Sebastião de Lancastre, da Abypay.
Sebastião de Lancastre, da Abypay.Paula Nunes / ECO

A solução: “fazer as transferências em tempo real, com um custo de um ou dois cêntimos”, explica o consultor da Easypay, a empresa por trás desta solução de pagamento, a Abypay.

A Abypay vai ser lançada em janeiro e, antes disso, os responsáveis procuram um grande investimento, superior a 10 milhões de euros. Por que razão deveria alguém investir este dinheiro? Porque, diz Sebastião de Lancastre, não há concorrente que ofereça tudo o que eles podem.

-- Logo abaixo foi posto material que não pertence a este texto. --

(* ===== verification/NgxRadix.v ===== *)
(** Radix trees, tables of networks by the bits of their addresses: core/ngx_radix_tree.c
    and core/ngx_radix_tree.h.

    Memory is a map from addresses to nodes; following a pointer to an address without a
    node, or reading behind an address, is [None].  The versions for 32 and 128 bits share
    the definitions on lists of bits, and each computes its bits the way the code does.
    [pages] are the results of the calls of [ngx_pmemalign] that follow. *)

From S2P Require Import Prelude.
From stdpp Require Import gmap.

Open Scope Z_scope.

Module NgxRadix.

(** * Definitions *)

Definition NGX_RADIX_NO_VALUE : Z := 0xffffffffffffffff.
Definition NGX_BUSY : Z := -3.
Definition ngx_pagesize : Z := 4096.
Definition sizeof_node : Z := 32.

(** [ngx_radix_node_t]; NULL is 0. *)
Record node := mk_node { right : Z; left : Z; parent : Z; value : Z }.

Definition set_right (v : Z) (n : node) : node := mk_node v (left n) (parent n) (value n).
Definition set_left (v : Z) (n : node) : node := mk_node (right n) v (parent n) (value n).
Definition set_parent (v : Z) (n : node) : node := mk_node (right n) (left n) v (value n).
Definition set_value (v : Z) (n : node) : node := mk_node (right n) (left n) (parent n) v.

(** The child for a bit of the key. *)
Definition child (b : bool) (n : node) : Z := if b then right n else left n.
Definition set_child (b : bool) (v : Z) (n : node) : node := if b then set_right v n else set_left v n.

(** [ngx_radix_tree_t] and the nodes. *)
Record tree := mk_tree { nodes : gmap Z node; root : Z; free : Z; start : Z; avail : Z; pages : list Z }.

Definition upd_nodes (h : gmap Z node) (s : tree) : tree := mk_tree h (root s) (free s) (start s) (avail s) (pages s).
Definition upd_free (p : Z) (s : tree) : tree := mk_tree (nodes s) (root s) p (start s) (avail s) (pages s).

Abbreviation M := (St tree).

Definition rd {A} (f : node → A) (a : Z) : M A := fun s => match nodes s !! a with Some n => Some (f n, s) | None => None end.
Definition wr (f : node → node) (a : Z) : M unit :=
  fun s => match nodes s !! a with Some n => Some (tt, upd_nodes (<[a := f n]> (nodes s)) s) | None => None end.
Definition get {A} (f : tree → A) : M A := fun s => Some (f s, s).
Definition set (f : tree → tree) : M unit := fun s => Some (tt, f s).

(** NULL when there is no page. *)
Definition ngx_radix_alloc : M Z :=
  fr ← get free;
  if negb (fr =? 0) then
    r ← rd right fr;
    set (upd_free r);;
    mret fr
  else
    size ← get avail;
    ok ← (if size <? sizeof_node then
            ps ← get pages;
            match ps with
            | [] => set (fun s => mk_tree (nodes s) (root s) (free s) 0 (avail s) []);; mret false
            | p :: ps => set (fun s => mk_tree (nodes s) (root s) (free s) p ngx_pagesize ps);; mret true
            end
          else mret true);
    if negb (ok : bool) then mret 0
    else
      p ← get start;
      set (fun s => mk_tree (nodes s) (root s) (free s) (start s + sizeof_node) (avail s - sizeof_node) (pages s));;
      mret p.

(** ** Bits *)

(** The bits of the key while those of the mask are set; [bit] is 0 after 32 rounds. *)
Fixpoint bits32 (rounds : nat) (bit key mask : Z) : list bool :=
  match rounds with
  | O => []
  | S rounds =>
      if Z.land bit mask =? 0 then []
      else negb (Z.land key bit =? 0) :: bits32 rounds (Z.shiftr bit 1) key mask
  end.

Definition prefix32 (key mask : Z) : list bool := bits32 33 0x80000000 key mask.
(* ===== verification/HttpUri.v ===== *)
(** * Request URIs

    [ngx_http_parse_complex_uri] of src/nginx-master/src/http/ngx_http_parse.c:
    the normalisation of the path of a request (percent-decoding, merging of
    slashes, resolution of dot segments).  [NGX_WIN32] is not defined.

    The output buffer [r->uri.data .. u) is kept reversed, last byte first, so
    that [*u++ = ch] is [cons], [u--] is [tail] and the backward search of the
    [..] rule is a forward search. *)

From S2P Require Import Prelude NgxNumber NgxEscape.

Open Scope Z_scope.

Definition NGX_HTTP_PARSE_INVALID_REQUEST : Z := 11.

(** The [usual[]] bitmap. *)
Definition usual_tbl : list Z :=
  [0xffffdbfe; 0x7fff37d6; 0xffffffff; 0xffffffff;
   0xffffffff; 0xffffffff; 0xffffffff; 0xffffffff].

Definition usual (ch : Z) : bool := bitmap_test usual_tbl ch.

Module ComplexUri.

(** ** State *)

(** The states that a percent-encoded byte can interrupt, and the two states
    of the percent decoder, which remember [quoted_state] and [decoded]. *)
Inductive pstate := sw_usual | sw_slash | sw_dot | sw_dot_dot.

Inductive state :=
  | sw_plain (s : pstate)
  | sw_quoted (quoted_state : pstate)
  | sw_quoted_second (quoted_state : pstate) (decoded : Z).

Record cu := mk_cu {
  cu_state : state;
  cu_u : bytes;                 (* the output, last byte first *)
  cu_uri_ext : option nat;      (* r->uri_ext, an offset into the output *)
  cu_plus_in_uri : bool;
  cu_quoted_uri : bool
}.

Definition cu_init : cu := mk_cu (sw_plain sw_usual) [] None false false.

Inductive cu_exit := cu_invalid | cu_done (s : cu) | cu_args (s : cu).

Definition goto (s : cu) (st : pstate) : cu :=
  mk_cu (sw_plain st) (cu_u s) (cu_uri_ext s) (cu_plus_in_uri s) (cu_quoted_uri s).

(** [state = st; *u++ = ch]. *)
Definition push (s : cu) (st : pstate) (ch : Z) : cu :=
  mk_cu (sw_plain st) (ch :: cu_u s) (cu_uri_ext s) (cu_plus_in_uri s) (cu_quoted_uri s).

Definition set_ext (s : cu) (e : option nat) : cu :=
  mk_cu (cu_state s) (cu_u s) e (cu_plus_in_uri s) (cu_quoted_uri s).

Definition set_plus (s : cu) : cu :=
  mk_cu (cu_state s) (cu_u s) (cu_uri_ext s) true (cu_quoted_uri s).

Definition set_u (s : cu) (u : bytes) : cu :=
  mk_cu (cu_state s) u (cu_uri_ext s) (cu_plus_in_uri s) (cu_quoted_uri s).

(** [quoted_state = state; state = sw_quoted]. *)
Definition start_quoted (s : cu) (st : pstate) : cu :=
  mk_cu (sw_quoted st) (cu_u s) (cu_uri_ext s) (cu_plus_in_uri s) (cu_quoted_uri s).

(** ** The states *)

(** The last cases of the switches: ["+"] falls through to [default]. *)
Definition default_case (s : cu) (ch : Z) : cu + cu_exit :=
  inl (push (if ch =? "+"%ch then set_plus s else s) sw_usual ch).

Definition step_usual (s : cu) (ch : Z) : cu + cu_exit :=
  if usual ch then inl (push s sw_usual ch)
  else if ch =? "/"%ch then inl (push (set_ext s None) sw_slash ch)
  else if ch =? "%"%ch then inl (start_quoted s sw_usual)
  else if ch =? "?"%ch then inr (cu_args s)
  else if ch =? "#"%ch then inr (cu_done s)
  else if ch =? "."%ch
  then inl (push (set_ext s (Some (length (cu_u s) + 1)%nat)) sw_usual ch)
  else default_case s ch.

Definition step_slash (merge_slashes : bool) (s : cu) (ch : Z) : cu + cu_exit :=
  if usual ch then inl (push s sw_usual ch)
  else if ch =? "/"%ch
  then inl (if merge_slashes then goto s sw_slash else push s sw_slash ch)
  else if ch =? "."%ch then inl (push s sw_dot ch)
  else if ch =? "%"%ch then inl (start_quoted s sw_slash)
  else if ch =? "?"%ch then inr (cu_args s)
  else if ch =? "#"%ch then inr (cu_done s)
  else default_case s ch.

Definition step_dot (s : cu) (ch : Z) : cu + cu_exit :=
  if usual ch then inl (push s sw_usual ch)
  else if ch =? "/"%ch then inl (goto (set_u s (tail (cu_u s))) sw_slash)
  else if ch =? "."%ch then inl (push s sw_dot_dot ch)
  else if ch =? "%"%ch then inl (start_quoted s sw_dot)
  else if ch =? "?"%ch then inr (cu_args s)
  else if ch =? "#"%ch then inr (cu_done s)
  else default_case s ch.

(** The loop that moves [u] back: it fails below [r->uri.data] and stops just
    after a ["/"].  The byte at [u] is the head of the list. *)
Fixpoint back_to_slash (u : bytes) : option bytes :=
  match u with
  | [] => None
  | c :: u' => if c =? "/"%ch then Some u else back_to_slash u'
  end.

(** [u -= 5] makes [*u] the fifth byte from the end. *)
Definition step_dot_dot (s : cu) (ch : Z) : cu + cu_exit :=
  if usual ch then inl (push s sw_usual ch)
  else if ch =? "/"%ch then
    match back_to_slash (drop 4 (cu_u s)) with
    | None => inr cu_invalid
    | Some u => inl (goto (set_u s u) sw_slash)
    end
  else if ch =? "%"%ch then inl (start_quoted s sw_dot_dot)
  else if ch =? "?"%ch then inr (cu_args s)
  else if ch =? "#"%ch then inr (cu_done s)
  else default_case s ch.

Definition step_plain (merge_slashes : bool) (st : pstate) (s : cu) (ch : Z)
    : cu + cu_exit :=
  match st with
  | sw_usual => step_usual s ch
  | sw_slash => step_slash merge_slashes s ch
  | sw_dot => step_dot s ch
  | sw_dot_dot => step_dot_dot s ch
  end.

Definition set_quoted_uri (s : cu) : cu :=
  mk_cu (cu_state s) (cu_u s) (cu_uri_ext s) (cu_plus_in_uri s) true.

Definition step_quoted (q : pstate) (s : cu) (ch : Z) : cu + cu_exit :=
  let s := set_quoted_uri s in
  let second d :=
    inl (mk_cu (sw_quoted_second q d) (cu_u s) (cu_uri_ext s) (cu_plus_in_uri s)
           (cu_quoted_uri s)) in
  if (ch >=? "0"%ch) && (ch <=? "9"%ch) then second (u_char (ch - "0"%ch))
  else
    let c := u_char (Z.lor ch 32) in
    if (c >=? "a"%ch) && (c <=? "f"%ch) then second (u_char (c - "a"%ch + 10))
    else inr cu_invalid.
(** What the rewriting parser gives on the rest [l] of a plain URI. *)
Definition copied (m : bool) (s : ComplexUri.cu) (p : nat) (l : bytes) (f : uri_flags) : Prop :=
  match mrun (ComplexUri.step m) s p l with
  | inl s' =>
      f_args_start f = None
      ∧ ComplexUri.cu_u s' = reverse l ++ ComplexUri.cu_u s
      ∧ f_uri_ext f = ComplexUri.cu_uri_ext s'
      ∧ f_plus_in_uri f = ComplexUri.cu_plus_in_uri s'
      ∧ ComplexUri.cu_quoted_uri s' = false
  | inr (ComplexUri.cu_args s', q) =>
      (p <= q)%nat ∧ f_args_start f = Some (q + 1)%nat
      ∧ ComplexUri.cu_u s' = reverse (take (q - p) l) ++ ComplexUri.cu_u s
      ∧ ComplexUri.until_hash (drop (q + 1 - p) l) = None
      ∧ f_uri_ext f = ComplexUri.cu_uri_ext s'
      ∧ f_plus_in_uri f = ComplexUri.cu_plus_in_uri s'
      ∧ ComplexUri.cu_quoted_uri s' = false
  | inr _ => False
  end.

Lemma copied_push (m : bool) (s s' : ComplexUri.cu) (p : nat) (ch : Z) (l : bytes) (f : uri_flags) :
  ComplexUri.step m s p ch = inl s' → ComplexUri.cu_u s' = ch :: ComplexUri.cu_u s →
  copied m s' (p + 1) l f → copied m s p (ch :: l) f.
Proof.
  intros E Eu. unfold copied. cbn [mrun]. rewrite E.
  destruct (mrun _ s' (p + 1) l) as [t|[[|t|t] q]]; try done.
  - rewrite Eu, reverse_cons, <- app_assoc. done.
  - intros (H1 & H2 & H3 & H4 & H5). split; [lia|]. split; [done|].
    replace (q - p)%nat with (S (q - (p + 1))) by lia.
    replace (q + 1 - p)%nat with (S (q + 1 - (p + 1))) by lia.
    cbn [take drop]. rewrite reverse_cons, <- app_assoc, H3, Eu. done.
Qed.

Lemma copied_query (m : bool) (s : ComplexUri.cu) (p : nat) (l : bytes) (f : uri_flags) 
    (s' : state * uri_flags) :
  ComplexUri.step m s p "?"%ch = inr (ComplexUri.cu_args s) →
  f_uri_ext f = ComplexUri.cu_uri_ext s → f_plus_in_uri f = ComplexUri.cu_plus_in_uri s →
  ComplexUri.cu_quoted_uri s = false →
  mrun step (sw_uri, with_args f (p + 1)) (p + 1) l = inl s' → sticky s' = false →
  copied m s p ("?"%ch :: l) (snd s').
Proof.
  intros E He Hp Hqu Hrun Hs. apply run_args in Hrun as (H1 & H2 & H3 & H4); [|done].
  unfold copied. cbn [mrun]. rewrite E. split; [lia|]. split; [by rewrite H2|].
  replace (p - p)%nat with 0%nat by lia. replace (p + 1 - p)%nat with 1%nat by lia.
  rewrite H3, H4. done.
Qed.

“Funcionamos à base de blockchain (a tecnologia das bitcoins), para permitir fazer as transferências ou pagamentos em tempo real, com baixos custos e com 35 moedas diferentes. O cliente pode ter quantas contas quiser, sem pagar nada por elas, e basta o seu nome, email e telemóvel para começar a usar a Abypay”, detalha.

Neste momento, explica o responsável, o que há no mercado não oferece tudo isto em simultâneo. Uns só permitem usar o serviço dentro de alguns países, outros só permitem usar bitcoins, outros ainda não permitem fazer pagamentos a comerciantes.

A partir de janeiro, a Abypay vai permitir tudo isto. Vão arrancar com seis mil comerciantes, presentes em cinco países, e o objetivo é chegar a 15 mil no primeiro trimestre.